Fazia uns quarenta minutos ou mais que estavam sentados, um diante do outro, em lados opostos da pequena mesa redonda da sala de jantar, entretidos com a sopa que vinha servida em seus respectivos pratos, sem dizer uma palavra sequer. O silêncio só era quebrado pelo ruído do movimento dos talheres e os sons produzidos pelo ato de mastigar e engolir. Não tinham brigado nem discutido, nada disso. Simplesmente não tinham mais o que compartilhar um com o outro, nada senão o silêncio, denso como a sopa de mandioca que tomavam.
Tito e Sofia estão juntos há muitos anos, tantos que não sabem mais dizer ao certo quantos, mas certamente mais do que quinze. O tempo passa rápido e, não raro, engana nossa própria percepção sobre o tempo. Quando nos damos conta
(isso quando nos damos conta…)
lá se foi uma vida.
À semelhança de um avião em voo de cruzeiro, o relacionamento entre ambos segue um voo quase automático por uma noite escura sem fim. Ele toca a vida dele; ela, a dela. Estariam ainda casados? Formalmente, nunca estiveram. Anos atrás, pouco depois de se conhecerem, foram morar juntos e assim permaneceram desde então, sem nunca terem oficializado nada. Isso não os impediu de sempre se apresentarem como marido e mulher, como casados mesmo.
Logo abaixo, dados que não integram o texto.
Lemma LayerVariable_guard_is_two_clauses_witness :
  let st :=
    demo_state
      [mkVar (FrameTracker "net")
             (UserDefinedLayerVariable "net" {["forward" := 7]})] in
  LayerVariable_make_stringify_guard 0 st
  = (Return [ mkStringifyExpression _ "id(net) == 3"
                {["frame" := "frame"]};
              mkStringifyExpression _ "net.training == True"
                {["frame" := "frame"]} ],
     st).
Proof.
  intros st.
  exact (LayerVariable_guard_is_two_clauses
           (HostI := demo_host) (EnvI := demo_env)
           0 _ "net" st eq_refl
           (or_introl (ex_intro _ {["forward" := 7]} eq_refl)) eq_refl).
Defined.

Lemma demo_emit_keeps_trackers stmt res :
  sat trackers_kept (demo_emit stmt res).
Proof.
  apply sat_bind; [apply _| |intros _].
  - apply (sat_modify_graph (EnvI := demo_env)).
  - apply (sat_alloc_trackers (EnvI := demo_env)).
Qed.

Lemma demo_collaborators_keep_trackers :
  collaborators_keep_trackers (HostI := demo_host) (EnvI := demo_env).
Proof.
  repeat split; simpl; intros; try apply demo_emit_keeps_trackers.
  - apply sat_bind;
      [apply _|apply (sat_modify_graph (EnvI := demo_env))|intros _].
    destruct a; [apply sat_raise, _|apply sat_ret, _].
  - apply sat_raise, _.
  - case_decide; [|discriminate].
    match goal with H : Some _ = Some _ |- _ => injection H as <- end.
    apply demo_emit_keeps_trackers.
Qed.

Lemma tracker_assigned_only_by_wrap_method_and_bind_witness :
  tracker_of demo_heap 0 = Some (FrameTracker "f")
  ∧ ∃ st' class_var,
      FunctionVariable_bind (from_value 1) 0 1 "m" (demo_state demo_heap)
      = (Return 4, st')
      ∧ tracker_of (heap st') 0 = Some (GetAttrTracker class_var "m")
      ∧ tracker_of (heap st') 1 = Some (FrameTracker "x")
      ∧ tracker_of (heap st') 2 = Some (FrameTracker "y")
      ∧ tracker_of (heap st') 3 = Some (FrameTracker "add").
Proof.
  split; [reflexivity|].
  destruct (tracker_assigned_only_by_wrap_method_and_bind
              (HostI := demo_host) (EnvI := demo_env) 1
              demo_collaborators_keep_trackers) as (_ & _ & _ & _ & Hbind).
  destruct (FunctionVariable_bind (HostI := demo_host) (EnvI := demo_env)
              (from_value 1) 0 1 "m" (demo_state demo_heap))
    as [o st'] eqn:Hrun.
  assert (o = Return 4) as ->.
  { vm_compute in Hrun. by injection Hrun as <- _. }
  destruct (Hbind 0 1 "m" _ _ _ Hrun) as [Hothers Hself].
  destruct (Hself 4 eq_refl) as (class_var & _ & Hs).
  { simpl. lia. }
  exists st', class_var. split; [reflexivity|]. split; [exact Hs|].
  repeat split; apply Hothers; (lia || reflexivity).
Defined.

(** [bind] on a function whose tracker reads it off the frame: the tracker
    is not dangling, and it is replaced. *)
Lemma bind_replaces_a_tracker_that_was_not_dangling :
  ¬ tracker_fixed_unless_dangling
      (FunctionVariable_bind (from_value 1) 0 1 "m") (demo_state demo_heap).
Proof.
  intros H.
  specialize (H _ _ 0 (FrameTracker "f") eq_refl eq_refl).
  discriminate H. discriminate.
Qed.

(** ** The further properties on the two programs *)

Lemma demo_emit_never_raises stmt res :
  fails_clean (demo_emit stmt res).
Proof. intros st e st' H. discriminate. Qed.

Lemma demo_collaborators_atomic :
  collaborators_atomic (HostI := demo_host) (EnvI := demo_env).
Proof.
  repeat split; simpl; intros; try apply demo_emit_never_raises.
  - intros st e st' H Hfb. inversion H; subst. discriminate.
  - case_decide; [|discriminate].
    match goal with H : Some _ = Some _ |- _ => injection H as <- end.
    apply demo_emit_never_raises.
Qed.

Lemma call_function_failure_leaves_graph_witness :
  (∀ g g' : list string, restore_memo (save_memo g) g' = g)
  ∧ ∃ st',
      call 1 0 [] ∅ (mkState ["stmt"] demo_heap 0)
      = (Raise (BreakGraphError
                  (Some "<f> is raise a inline call error. unsupported opcode")),
         st')
      ∧ graph st' = ["stmt"].
Proof.
  split; [reflexivity|]. exists (mkState ["stmt"] demo_heap 0).
  split; [reflexivity|].
  exact (call_function_failure_leaves_graph
           (HostI := demo_host) (EnvI := demo_env) 1
           (λ g g', eq_refl) demo_collaborators_atomic 0 [] ∅
           (mkState ["stmt"] demo_heap 0)
           (BreakGraphError
              (Some "<f> is raise a inline call error. unsupported opcode"))
           (mkState ["stmt"] demo_heap 0) eq_refl eq_refl).
Defined.

Lemma psdb_print_records_a_print_statement_witness :
  let st :=
    mkState ["stmt"]
      [ mkVar (FrameTracker "p") (UserDefinedFunctionVariable "psdb_print");
        mkVar (FrameTracker "x") (ObjectVariable "lhs") ] 0 in
  call 1 0 [1] ∅ st
  = (Return 4,
     mkState ["stmt"; "print"]
       (heap st
        ++ [ mkVar (ConstTracker "[SOT]") (ConstantVariable "[SOT]");
             mkVar DanglingTracker (PrintStmtVariable [2; 1] ∅);
             mkVar (ConstTracker "None") (ConstantVariable "None") ])
       0).
Proof.
  intros st.
  exact (psdb_print_records_a_print_statement
           (HostI := demo_host) (EnvI := demo_env)
           0 0 _ [1] ∅ st eq_refl eq_refl ltac:(discriminate)).
Defined.

Lemma BuiltinVariable_magic_tier_drops_kwargs_witness :
  call 3 3 [1; 2] {["axis" := 0]} (demo_state demo_heap)
  = call 3 3 [1; 2] ∅ (demo_state demo_heap).
Proof.
  exact (BuiltinVariable_magic_tier_drops_kwargs
           (HostI := demo_host) (EnvI := demo_env)
           2 3 _ "add" [1; 2] {["axis" := 0]} ∅ (demo_state demo_heap)
           eq_refl eq_refl eq_refl eq_refl).
Defined.

Lemma BuiltinVariable_without_candidate_or_argument_witness :
  let st :=
    demo_state [ mkVar (FrameTracker "add") (BuiltinVariable "add");
                 mkVar (FrameTracker "max") (BuiltinVariable "max") ] in
  call 1 0 [] ∅ st = (Raise IndexError, st)
  ∧ call 1 1 [0] ∅ st
    = (Raise (BreakGraphError (Some "Not support builtin function: max")),
       st).
Proof.
  intros st. split.
  - destruct (BuiltinVariable_without_candidate_or_argument
                (HostI := demo_host) (EnvI := demo_env)
                0 0 _ "add" [] ∅ st eq_refl eq_refl eq_refl) as [_ H].
    exact (H ltac:(discriminate) eq_refl).
  - destruct (BuiltinVariable_without_candidate_or_argument
                (HostI := demo_host) (EnvI := demo_env)
                0 1 _ "max" [0] ∅ st eq_refl eq_refl eq_refl) as [H _].
    exact (H eq_refl).
Defined.

Lemma generator_call_failure_propagates_witness :
  let st :=
    demo_state
      [mkVar (FrameTracker "g") (UserDefinedGeneratorVariable "count_to")] in
  py_call "count_to" [] = inl TypeError
  ∧ call 2 0 [0] ∅ st = (Raise TypeError, st).
Proof.
  intros st. split; [reflexivity|].
  exact (generator_call_failure_propagates
           (HostI := demo_host) (EnvI := demo_env)
           1 0 _ "count_to" [0] ∅ st TypeError eq_refl eq_refl eq_refl).
Defined.

Lemma declining_constructor_leaves_no_trace_witness :
  PaddleLayerVariable_from_value "net" (FrameTracker "net")
    (demo_state demo_heap)
  = (Return None, demo_state demo_heap)
  ∧ module_in_paddle_nn "net" = false.
Proof.
  split; [reflexivity|].
  destruct (declining_constructor_leaves_no_trace
              (HostI := demo_host) (EnvI := demo_env)
              (from_value 1) "net" (FrameTracker "net")
              (demo_state demo_heap) (demo_state demo_heap))
    as (_ & _ & _ & _ & _ & _ & H).
  destruct (H eq_refl) as [_ [Hl|[Hs|Hm]]];
    [discriminate Hl|discriminate Hs|exact Hm].
Defined.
Quando terminaram de jantar, Sofia
(a primeira a terminar)
levantou-se e seguiu para a cozinha. Tito permaneceu sentado à mesa e, sozinho, pô-se a chorar. De início, de forma discreta, mas rapidamente o choro foi ganhando corpo e vazão. Cresceu a ponto de fazer parecer um menino o homem que estava ali chorando.
Ao ouvir o choro de Tito, Sofia retornou da cozinha, em passos apressados, foi ao encontro dele e o abraçou. Também ela naquele momento chorava. Ambos choravam. Minutos depois, completamente encharcados pelas lágrimas derramadas, Tito e Sofia se separaram. Com os olhos vermelhos, os rostos inchados, sentindo suas gargantas embargadas, seguiram para o quarto que ambos dividiam no apartamento.
Ali, no local onde antes havia uma cama de casal, daquelas bem grandes, estão duas camas de solteiro, separadas por alguns palmos de mão de distância. Com cada um empurrando de um lado, juntaram as camas de solteiro para, de improviso, formar uma nova cama de casal. E é sobre esta que se deitaram e dormiram, cada um do seu lado, de costas um para o outro, sem nem ao menos um abraço ou um beijo prévios. Dormiram assim a noite toda e, pela manhã, ao acordar, Sofia viu-se sozinha. No lado da cama de casal improvisada, antes ocupado por Tito, há apenas um bilhete. Neste, uma mensagem na qual se lê: “Volto logo”, em letras de mão. A letra de Tito.
Logo é tempo demais para mim, pensou Sofia, e então rasgou o bilhete.
A verdade é que, depois daquela noite, Sofia nunca mais teve notícias de Tito. Tanto tempo se passou desde a última vez que ela o viu, que ela nem conta mais com o retorno dele. Passou a viver sozinha, solitária.
Para ela, o tempo tem ganhado a mesma densidade viscosa dos silêncios que antes preenchiam o convívio com Tito. A eternidade parece não caber nas horas, tão longas estas parecem estar. Qualquer instante se lhe apresenta como tempo demais.